City council members, in response to a question from an audience member - (I think this is right:?) - Barbara Green from Truckee (is she a CC member?), David McKay from Nevada City, and - I think (but have a near-pathological memory for faces (prosopagnosia, which is horrible in a small town so anyone I snub on the street, it is not deliberate, plus when you are a hermit people keep being older and changing their hairstyles the next time you see them...)) - Dean Williams?
My impression (not mentioned by H.) is that the best evidence against peak oil, if you'd like to argue against it as well as global warming, is that oil futures prices aren't astronomical - futures prices ought to reflect experts' views of what the future will hold ("the wisdom of crowds" if they're expert crowds). I didn't ask about this...
also curious, from a sociological standpoint - my general impression is that the "global warming's coming, we're doomed" crowd doesn't talk to the "peak oil's coming, we're doomed" crowd which doesn't talk to the "bird flu's coming, we're doomed" crowd. And of course none of them talk to the "the Bible says I'm not doomed but you will be if you don't join my church" crowd.
(speaking of which - see the **excellent** church sign here; what's all this about "we can't be expected to treat minorities like white people"? or does the sign give a hint as to why CC&Rs and exclusive neighborhoods are popular?)
(back to doom)
Although if we're doomed because of bird flu, that does give those left standing a reprieve on peak oil...
Two more links -
Heinberg's website (no weblog, newsletters)
What looks to be the Hirsch/SAIC report in HTML format.
"Hey Anonymous, while it's nice to have you here, could you adopt a pseudonym please? The supply is still abundant."
OK, how about this?
To be fair, as far as natgas is concerned, nearly all of it is in Russia and the Middle East. The only mineable energy source that North America has in abundance (I'll dismiss tar sands and oil shale as a bunch of hand waving at this point) is subdivided into lignite, subbituminous, bituminous, and anthracite types.

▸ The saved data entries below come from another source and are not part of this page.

(* ===== verification/Ipv6.v ===== *)
(** * IPv6 addresses as the standard library reads and writes them

    [str::parse::<Ipv6Addr>] and its [Display], which session.rs and
    json_rpc.rs use to bring the host of an endpoint into one spelling.  An
    address is the list of its eight groups. *)

From Stdlib Require Import Ascii.
From stdpp Require Import base numbers strings list.
From S2P Require Import Prelude RustStr.

(** ** Reading *)

(** A parser takes a prefix of its text or fails. *)
Definition Parser (A : Type) : Type := string -> option (A * string).

(** The digits at the front, as values. *)
Fixpoint span_digits (digit : ascii -> option N) (s : string) : list N * string :=
  match s with
  | EmptyString => ([], "")
  | String c r =>
      match digit c with
      | Some d => let '(ds, rest) := span_digits digit r in (d :: ds, rest)
      | None => ([], s)
      end
  end.

Definition decimal_value (c : ascii) : option N := if is_ascii_digit c then Some (byte_of c - 48)%N else None.

Definition digits_value (radix : N) (ds : list N) : N := fold_left (fun acc d => acc * radix + d)%N ds 0%N.

(** [read_number]: at most [max_digits] digits with a value that fits. *)
Definition read_number (digit : ascii -> option N) (radix : N) (max_digits : nat) (allow_zero_prefix : bool) (max : N) :
    Parser N := fun s =>
  let '(ds, rest) := span_digits digit s in
  if Nat.ltb max_digits (length ds) then None
  else match ds with
  | [] => None
  | d :: more =>
      if negb allow_zero_prefix && (d =? 0)%N && negb (Nat.eqb (length more) 0) then None
      else let n := digits_value radix ds in if (n <=? max)%N then Some (n, rest) else None
  end.
Definition decode_http_exchange_response (response : HttpJsonRpcResponse) (expected_id limit : N) : Res string :=
  reject negb (is_success (response_status response)) with
    with_provider_code (unavailable "MCP HTTP server returned non-success status") "mcp_http_status"
      ⊕ ("json_rpc_id", n_to_string expected_id) ⊕ ("status_code", n_to_string (response_status response)) else
  reject response_truncated response with
    with_provider_code (conflict "MCP HTTP response exceeded output limit") "mcp_response_too_large"
      ⊕ ("json_rpc_id", n_to_string expected_id) ⊕ ("output_limit_bytes", n_to_string limit) else
  reject str_is_empty (response_body response) with
    with_provider_code (unavailable "MCP HTTP response did not contain a JSON-RPC body") "mcp_http_body_missing"
      ⊕ ("json_rpc_id", n_to_string expected_id) ⊕ ("status_code", n_to_string (response_status response)) else
  require_json_content_type (response_content_type response) >>?
  match from_utf8 (response_body response) with
  | Err error =>
      Err (with_provider_code (unavailable "MCP HTTP response was not UTF-8") "mcp_protocol_error"
             ⊕ ("utf8_error", error))
  | Ok text => enforce_response_limit text limit >>? Ok text
  end.

Definition validate_http_event_stream_metadata (response : HttpJsonRpcResponse) : Res unit :=
  reject (response_status response =? 405)%N with
    with_provider_code (unsupported "MCP HTTP server does not provide a server event stream") "mcp_http_sse_unsupported" else
  reject negb (response_status response =? 200)%N with
    with_provider_code (unavailable "MCP HTTP GET did not return an event stream") "mcp_http_status"
      ⊕ ("status_code", n_to_string (response_status response)) else
  require_event_stream_content_type (response_content_type response).

Definition decode_http_event_stream_response (response : HttpJsonRpcResponse) (limit : N) : Res string :=
  validate_http_event_stream_metadata response >>?
  reject response_truncated response with
    with_provider_code (conflict "MCP HTTP GET response exceeded output limit") "mcp_response_too_large"
      ⊕ ("output_limit_bytes", n_to_string limit) else
  Ok (response_body response).

Definition validate_http_notification_response (response : HttpJsonRpcResponse) (limit : N) : Res unit :=
  reject negb (response_status response =? 202)%N with
    with_provider_code (unavailable "MCP HTTP notification was not accepted with status 202") "mcp_http_status"
      ⊕ ("status_code", n_to_string (response_status response)) else
  reject response_truncated response with
    with_provider_code (conflict "MCP HTTP notification response exceeded output limit") "mcp_response_too_large"
      ⊕ ("output_limit_bytes", n_to_string limit) else
  reject negb (str_is_empty (response_body response)) with
    with_provider_code (protocol_error "MCP HTTP notification response must not contain a body")
      "mcp_http_notification_body_unexpected" else
  Ok tt.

I suspect that the '300 year' number comes from not being able to tell the difference between your gas and some coal in the ground.
One answer, two more links, and an important question for the honorable opposition:
> > ... could you adopt a pseudonym please?
> OK, how about this?
Very nice. Elegant, subtle, uniquely identifiable.
Links:
The #1* Peak Oil evangelist is (Republican) U.S. Congressman Roscoe Bartlett.

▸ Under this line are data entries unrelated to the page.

(** [endpoint_origin] and [is_https] *)
Definition endpoint_origin (c : McpStreamableHttpConfig) : Res string :=
  let? endpoint := endpoint_parse (hc_endpoint c) in Ok (ep_origin endpoint).
Definition is_https (c : McpStreamableHttpConfig) : Res bool :=
  let? endpoint := endpoint_parse (hc_endpoint c) in Ok (String.eqb (ep_scheme endpoint) "https").

Example trust_root_samples :
  is_ok (validate_trust_root "file:certs/ca.pem") = true /\ is_ok (validate_trust_root "file:../ca.pem") = false /\
  is_ok (validate_trust_root "file:file:ca.pem") = true /\ is_ok (validate_trust_root "pem:-----BEGIN X") = false /\
  is_ok (validate_credential_reference "vault://a/b#k" "f") = true /\
  is_ok (validate_credential_reference "vault://a/b#k#l" "f") = false /\
  is_ok (validate_credential_reference "env:MCP_KEY" "f") = true.
Proof. vm_compute. repeat split. Qed.
(* ===== verification/HttpReader.v ===== *)
(** * Reading HTTP responses (crates/eva-mcp/src/json_rpc.rs)

    What the line and body readers accept, and that nothing they return
    depends on how the connection's reads cut the bytes. *)

From Stdlib Require Import Ascii.
From stdpp Require Import base numbers strings list.
From S2P Require Import Prelude RustStr Error Json JsonGrammar McpJsonRpc McpClient McpReader HttpFraming.

(** ** Strings *)

Lemma substring_full s : String.substring 0 (String.length s) s = s.
Proof. induction s as [|c s IH]; [done|]. cbn. by rewrite IH. Qed.

Lemma substring_split n s : n <= String.length s ->
  String.substring 0 n s +:+ String.substring n (String.length s - n) s = s.
Proof.
  revert n. induction s as [|c s IH]; intros [|n] H; cbn [String.length] in *; try lia; [done| |].
  - rewrite Nat.sub_0_r. exact (substring_full (String c s)).
  - cbn [String.substring]. rewrite append_cons. f_equal. cbn. apply IH. lia.
Qed.

Lemma substring_length n s : n <= String.length s -> String.length (String.substring 0 n s) = n.
Proof. revert n. induction s as [|c s IH]; intros [|n] H; cbn in *; try lia; try done. rewrite IH; lia. Qed.

Lemma append_split (b d x y : string) : b +:+ x = d +:+ y -> String.length b <= String.length d ->
  exists d', d = b +:+ d' /\ x = d' +:+ y.
Proof.
  revert d. induction b as [|c b IH]; intros d H Hl; [by exists d|].
  destruct d as [|c' d]; [cbn in Hl; lia|]. rewrite !append_cons in H. injection H as -> H.
  destruct (IH d H) as (d' & -> & ->); [cbn in Hl; lia|]. by exists d'.
Qed.

Lemma not_empty s : s <> "" <-> str_is_empty s = false.
Proof. unfold str_is_empty. by rewrite String.eqb_neq. Qed.

(** ** One read *)

(** Two connections that deliver the same bytes and end the same way. *)
Definition same_stream (s1 s2 : Stream) : Prop :=
  stream_bytes s1 = stream_bytes s2 /\ stream_failure s1 = stream_failure s2.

From The Oil Drum, an intriguing post exposing what may be the beginning of The Swift-Boating of Peak Oil. Russ Steele, a question: what consequences might you face if you were to change your mind, shift gears, and argue publicly that peak oil is a serious problem facing our community, country and world, and that we need to prepare for it?
(and 2 corrections; misspelled "fraudulent" in the original post, and need to correct my apology in comments for not making "countries' fraudulent reserves" clear in original post, when in fact I had. Blasted copy editors...)
Updates -
Here's Russ Steele's commentary; he also didn't much like The Union editor Pat Butler's peak-oil-is-a-problem column on the Heinberg talk. (however -
*** PAGING PAT BUTLER ***
*** NEWS TIP ALERT ***
- it seems Russ is coming to believe in the reality of global warming) Russ points out that from Heinberg's website, he doesn't appear to be as mainstream a guy as he was onstage and as Pat suggested ("...did not appear to be a granola-munching vegan..."); I agree with Russ on this point, but think it's not a good reason to disregard the message, given that plenty of mainstream experts - including oil executives - are also sending it.

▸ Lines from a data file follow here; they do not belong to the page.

(* ===== verification/HttpSse.v ===== *)
(** * Streaming a response body (crates/eva-mcp/src/json_rpc.rs, HttpSseSource)

    The source behind an event stream decodes the body as it is read, a
    buffer at a time.  It delivers the bytes that reading the body whole
    would. *)

From Stdlib Require Import Ascii.
From stdpp Require Import base numbers strings list.
From S2P Require Import Prelude RustStr Error Json McpJsonRpc McpClient McpReader HttpFraming HttpReader.

(** ** The source *)

Inductive HttpChunkReadState :=
| Size
| Data (remaining : N)
| Delimiter
| Trailers (metadata_bytes : N)
| Done.

Record HttpSseSource := MkSource {
  hs_reader : Stream;
  hs_framing : HttpBodyFraming;
  hs_origin : string;
  hs_chunk_state : HttpChunkReadState
}.
#[export] Instance HttpSseSource_eta : Eta HttpSseSource := fun s =>
  MkSource (hs_reader s) (hs_framing s) (hs_origin s) (hs_chunk_state s).

Definition source_new (reader : Stream) (framing : HttpBodyFraming) (origin : string) : HttpSseSource :=
  MkSource reader framing origin Size.

(** The loop of [read_chunked] for a buffer of [n] bytes. *)
Fixpoint read_chunked (fuel : nat) (src : HttpSseSource) (n : nat) : Res (string * HttpSseSource) :=
  match fuel with
  | O => Err out_of_fuel
  | S fuel =>
      let origin := hs_origin src in
      match hs_chunk_state src with
      | Size =>
          let? '(line, _, reader) := read_http_line (hs_reader src) 0 origin HTTP_HEADER_LIMIT_BYTES in
          let? size := parse_http_chunk_size line origin in
          let state := if (size =? 0)%N then Trailers 0 else Data size in
          read_chunked fuel (src <| hs_reader := reader |> <| hs_chunk_state := state |>) n
      | Data remaining =>
          let? '(bytes, reader) := http_read (hs_reader src) (Nat.min n (N.to_nat remaining)) origin in
          reject str_is_empty bytes with http_body_incomplete_error origin "chunked SSE body ended early" else
          let state := if (slen bytes =? remaining)%N then Delimiter else Data (remaining - slen bytes) in
          Ok (bytes, src <| hs_reader := reader |> <| hs_chunk_state := state |>)
      | Delimiter =>
          let? '(delimiter, reader) := read_http_exact (hs_reader src) 2 origin in
          reject negb (String.eqb delimiter crlf) with http_framing_error origin "chunk data is not CRLF terminated" else
          read_chunked fuel (src <| hs_reader := reader |> <| hs_chunk_state := Size |>) n
      | Trailers metadata =>
          let? '(trailer, metadata, reader) := read_http_line (hs_reader src) metadata origin HTTP_HEADER_LIMIT_BYTES in
          if str_is_empty trailer then Ok ("", src <| hs_reader := reader |> <| hs_chunk_state := Done |>) else
          validate_http_trailer trailer origin >>?
          read_chunked fuel (src <| hs_reader := reader |> <| hs_chunk_state := Trailers metadata |>) n
      | Done => Ok ("", src)
      end
  end.

Definition ensure_http_read_deadline (passed : bool) (origin : string) : Res unit :=
  if passed then
    Err (with_provider_code (timeout_error "MCP HTTP response read timed out") "mcp_http_read_timeout" ⊕ ("origin", origin))
  else Ok tt.

(** [read_sse] for a buffer of [n] bytes; [late] is whether the deadline has
    passed before and after the read. *)
Definition read_sse (late : bool * bool) (src : HttpSseSource) (n : nat) : Res (string * HttpSseSource) :=
  if Nat.eqb n 0 then Ok ("", src) else
  ensure_http_read_deadline late.1 (hs_origin src) >>?
  let? '(bytes, src) :=
    match hs_framing src with
    | FramingNone => Ok ("", src)
    | ContentLength remaining =>
        if (remaining =? 0)%N then Ok ("", src) else
        let? '(bytes, reader) := http_read (hs_reader src) (Nat.min n (N.to_nat remaining)) (hs_origin src) in
        reject str_is_empty bytes with
          http_body_incomplete_error (hs_origin src) "content-length SSE body ended early" else
        Ok (bytes, src <| hs_reader := reader |> <| hs_framing := ContentLength (remaining - slen bytes) |>)
    | Chunked => read_chunked (S (S (String.length (stream_bytes (hs_reader src))))) src n
    | CloseDelimited =>
        let? '(bytes, reader) := http_read (hs_reader src) n (hs_origin src) in
        Ok (bytes, src <| hs_reader := reader |>)
    end in
  ensure_http_read_deadline late.2 (hs_origin src) >>? Ok (bytes, src).

(** Reading with buffers of the given sizes until the body ends. *)
Fixpoint drain (src : HttpSseSource) (sizes : list nat) : Res (string * HttpSseSource) :=
  match sizes with
  | [] => Ok ("", src)
  | n :: r =>
      let? '(bytes, src) := read_sse (false, false) src n in
      if str_is_empty bytes then Ok ("", src)
      else let? '(rest, src) := drain src r in Ok (bytes +:+ rest, src)
  end.

(** ** What is still to come *)

Inductive to_come (origin : string) : HttpChunkReadState -> string -> string -> Prop :=
| come_size text body m :
    chunked_text origin text body m -> (m <= HTTP_HEADER_LIMIT_BYTES)%N -> to_come origin Size text body
| come_data data text body m :
    data <> "" -> chunked_text origin text body m -> (m <= HTTP_HEADER_LIMIT_BYTES)%N ->
    to_come origin (Data (slen data)) (data +:+ crlf +:+ text) (data +:+ body)
| come_delimiter text body m :
    chunked_text origin text body m -> (m <= HTTP_HEADER_LIMIT_BYTES)%N -> to_come origin Delimiter (crlf +:+ text) body
| come_trailers m text :
    trailer_text origin text -> (m + slen text <= HTTP_HEADER_LIMIT_BYTES)%N -> to_come origin (Trailers m) text ""
| come_done : to_come origin Done "" "".

#[local] Hint Resolve limit_small : core.

#[local] Abbreviation source reader origin state := (MkSource reader Chunked origin state).

(** One read delivers some bytes of the body, or its end. *)
Definition read_progress (origin body rest : string) (r : Res (string * HttpSseSource)) : Prop :=
  exists bytes reader state text' body', r = Ok (bytes, source reader origin state) /\
    to_come origin state text' body' /\ stream_bytes reader = text' +:+ rest /\ body = bytes +:+ body' /\
    (bytes = "" -> state = Done /\ text' = "" /\ body' = "").

Lemma trailers_end_read origin fuel : forall reader n m text rest,
  trailer_text origin text -> (m + slen text <= HTTP_HEADER_LIMIT_BYTES)%N ->
  stream_bytes reader = text +:+ rest -> String.length text < fuel ->
  read_progress origin "" rest (read_chunked fuel (source reader origin (Trailers m)) n).
Proof.
  induction fuel as [|fuel IH]; intros reader n m text rest Htr Hm Hs Hfuel; [lia|].
  cbn [read_chunked hs_chunk_state hs_origin hs_reader]. inversion Htr as [E|line text' Hne Hn Hv Htext E]; subst text.
  - destruct (read_http_line_complete reader m origin HTTP_HEADER_LIMIT_BYTES "" rest)
      as (reader' & -> & H1 & _); [done|done|done|unfold slen in *; cbn in *; lia|].
    cbn [str_is_empty]. exists "", reader', Done, "", "". split_and!; try done. constructor.
  - rewrite <- !append_assoc in Hs. unfold slen in Hm. rewrite !length_append in Hm, Hfuel.
    cbn [String.length crlf str] in Hm, Hfuel.
    destruct (read_http_line_complete reader m origin HTTP_HEADER_LIMIT_BYTES line (text' +:+ rest))
      as (reader' & -> & H1 & _); [done|done|done|unfold slen; lia|].
    rewrite (proj1 (not_empty line) Hne), Hv.
    exact (IH reader' n (m + slen line + 2)%N text' rest Htext ltac:(unfold slen in *; lia) H1 ltac:(lia)).
Qed.

Lemma data_read origin fuel reader n data text body m rest :
  0 < n -> data <> "" -> chunked_text origin text body m -> (m <= HTTP_HEADER_LIMIT_BYTES)%N ->
  stream_bytes reader = data +:+ crlf +:+ text +:+ rest ->
  read_progress origin (data +:+ body) rest (read_chunked (S fuel) (source reader origin (Data (slen data))) n).
Proof.
  intros Hn Hne Htext Hm Hs. cbn [read_chunked hs_chunk_state hs_origin hs_reader]. unfold slen. rewrite Nat2N.id.
  destruct (http_read_some reader (Nat.min n (String.length data)) origin)
    as (bytes & reader' & -> & Hb & Hl & Hsplit & _); [rewrite Hs; by destruct data|destruct data; [done|cbn; lia]|].
  rewrite (proj1 (not_empty bytes) Hb). rewrite Hs in Hsplit. symmetry in Hsplit.
  destruct (append_split bytes data _ _ Hsplit ltac:(lia)) as (data' & -> & Hrest). rewrite length_append.
  destruct (decide (data' = "")) as [->|Hne'].
  - cbn [String.length]. rewrite Nat.add_0_r, N.eqb_refl. exists bytes, reader', Delimiter, (crlf +:+ text), body.
    split_and!; [done|by eapply come_delimiter| |by rewrite append_nil_r|by intros ->].
    by rewrite Hrest, append_nil_l, <- append_assoc.
  - assert (String.length data' <> 0) by (by destruct data').
    rewrite (proj2 (N.eqb_neq _ _)) by lia.
    exists bytes, reader', (Data (slen data')), (data' +:+ crlf +:+ text), (data' +:+ body).
    split_and!; [|by eapply come_data| |by rewrite append_assoc|by intros ->].
    + by replace (N.of_nat (String.length bytes + String.length data') - N.of_nat (String.length bytes))%N
        with (slen data') by (unfold slen; lia).
    + by rewrite Hrest, <- !append_assoc.
Qed.

Lemma size_read origin fuel reader n text body m rest :
  0 < n -> chunked_text origin text body m -> (m <= HTTP_HEADER_LIMIT_BYTES)%N ->
  stream_bytes reader = text +:+ rest -> String.length text < fuel ->
  read_progress origin body rest (read_chunked (S fuel) (source reader origin Size) n).
Proof.
  intros Hn Htext Hm Hs Hfuel. cbn [read_chunked hs_chunk_state hs_origin hs_reader].
  inversion Htext as [line trailers Hl Hsize Htr E1 E2 E3|line data text' body' m' Hl Hsize Hne Htext' E1 E2 E3]; subst;
    rewrite <- !append_assoc in Hs; rewrite !length_append in Hfuel; cbn [String.length crlf str] in Hfuel.
  - destruct (read_http_line_complete reader 0 origin HTTP_HEADER_LIMIT_BYTES line (trailers +:+ rest))
      as (reader' & -> & H1 & _); [done|done|done|lia|].
    rewrite Hsize. exact (trailers_end_read origin fuel reader' n 0 trailers rest Htr ltac:(lia) H1 ltac:(lia)).
  - destruct (read_http_line_complete reader 0 origin HTTP_HEADER_LIMIT_BYTES line (data +:+ crlf +:+ text' +:+ rest))
      as (reader' & -> & H1 & _); [done|done|done|lia|].
    rewrite Hsize. rewrite (proj2 (N.eqb_neq _ _)) by (unfold slen; destruct data; [done|cbn; lia]).
    destruct fuel as [|fuel]; [lia|].
    exact (data_read origin fuel reader' n data text' body' m' rest Hn Hne Htext' ltac:(lia) H1).
Qed.

Lemma delimiter_read origin fuel reader n text body m rest :
  0 < n -> chunked_text origin text body m -> (m <= HTTP_HEADER_LIMIT_BYTES)%N ->
  stream_bytes reader = crlf +:+ text +:+ rest -> S (String.length text) < fuel ->
  read_progress origin body rest (read_chunked (S fuel) (source reader origin Delimiter) n).
Proof.
  intros Hn Htext Hm Hs Hfuel.
  destruct (read_http_exact_complete reader crlf _ origin Hs) as (r' & E & H1 & _). change (slen crlf) with 2%N in E.
  cbn [read_chunked hs_chunk_state hs_origin hs_reader]. rewrite E, String.eqb_refl. cbn [negb].
  destruct fuel as [|fuel]; [lia|].
  exact (size_read origin fuel r' n text body m rest Hn Htext Hm H1 ltac:(lia)).
Qed.

Lemma chunked_read origin reader n state text body rest :
  0 < n -> to_come origin state text body -> stream_bytes reader = text +:+ rest ->
  read_progress origin body rest (read_sse (false, false) (source reader origin state) n).
Proof.
  intros Hn Hcome Hs. unfold read_sse. rewrite (proj2 (Nat.eqb_neq n 0)) by lia.
  cbn [fst snd ensure_http_read_deadline hs_framing hs_reader].
  assert (read_progress origin body rest
    (read_chunked (S (S (String.length (stream_bytes reader)))) (source reader origin state) n)) as Hp; cycle 1.
  { destruct Hp as (b & r & st & t' & b' & -> & Hp). by exists b, r, st, t', b'. }
  rewrite Hs, length_append. inversion Hcome; subst.
  - eapply size_read; [done..|lia].
  - eapply data_read; [done..|]. by rewrite Hs, <- !append_assoc.
  - rewrite <- append_assoc in Hs. rewrite length_append. cbn [String.length crlf str].
    eapply delimiter_read; [done..|lia].
  - eapply trailers_end_read; [done..|lia].
  - exists "", reader, Done, "", "". by split_and!.
Qed.

(** ** The whole body *)

Lemma drain_chunked origin rest sizes : forall reader state text body,
  Forall (fun n => 0 < n) sizes -> String.length body < length sizes ->
  to_come origin state text body -> stream_bytes reader = text +:+ rest ->
  exists reader', drain (source reader origin state) sizes = Ok (body, source reader' origin Done) /\
    stream_bytes reader' = rest.
Proof.
  induction sizes as [|n sizes IH]; intros reader state text body Hpos Hlen Hcome Hs; [cbn in Hlen; lia|].
  apply Forall_cons in Hpos as [Hn Hpos]. cbn [drain].
  destruct (chunked_read origin reader n state text body rest Hn Hcome Hs)
    as (bytes & r1 & st & t' & b' & -> & Hcome' & Hs' & -> & Hend).
  destruct (str_is_empty bytes) eqn:Ee.
  - apply String.eqb_eq in Ee as ->. destruct (Hend eq_refl) as (-> & -> & ->). by exists r1.
  - rewrite length_append in Hlen. cbn [length] in Hlen. apply not_empty in Ee.
    assert (String.length bytes <> 0) by (by destruct bytes).
    destruct (IH r1 st t' b' Hpos ltac:(lia) Hcome' Hs') as (r2 & -> & H2). by exists r2.
Qed.

(** Reading an event stream's chunked body piecemeal, with buffers of any
    positive sizes over any reads of the connection, delivers exactly the body
    that reading it whole would, ends in the finished state and leaves the
    connection after the trailers. *)
Theorem sse_source_streams s limit origin body s1 sizes :
  read_http_chunked_body s limit origin = Ok (body, false, s1) ->
  Forall (fun n => 0 < n) sizes -> String.length body < length sizes ->
  exists reader, drain (source_new s Chunked origin) sizes = Ok (body, source reader origin Done) /\
    stream_bytes reader = stream_bytes s1.
Proof.
  intros H Hpos Hlen. unfold read_http_chunked_body in H. apply chunked_body_sound in H as [_ Hmore]; [|apply N.le_0_l].
  destruct (Hmore eq_refl) as (text & tail & m & -> & Htext & [Hs _] & Hm).
  exact (drain_chunked origin (stream_bytes s1) sizes s Size text tail Hpos Hlen (come_size _ _ _ _ Htext Hm) Hs).
Qed.

Lemma sse_source_streams_witness : exists reader,
  drain (source_new sample_chunks Chunked "http://h") (replicate 20 4) =
    Ok ("abc0123456789", MkSource reader Chunked "http://h" Done) /\ stream_bytes reader = "next".
Proof.
  assert (read_http_chunked_body sample_chunks 16 "http://h" = Ok ("abc0123456789", false, [Ok "next"])) as E
    by (vm_compute; reflexivity).
  exact (sse_source_streams _ _ _ _ _ (replicate 20 4) E
    ltac:(apply Forall_replicate; lia) ltac:(rewrite length_replicate; cbn; lia)).
Defined.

We need an online course in practical epistemology.
And Yubanet's got the Hirsch report online too, the executive summary in HTML and the full report in PDF format.
And Dean Williams was at the talk, he said in an Other Voices column today? yesterday? that I can't find (most likely because it's right in front of my nose) on The Union's website.
Couldn't find Dean Williams's column because it wasn't visible online; it is now.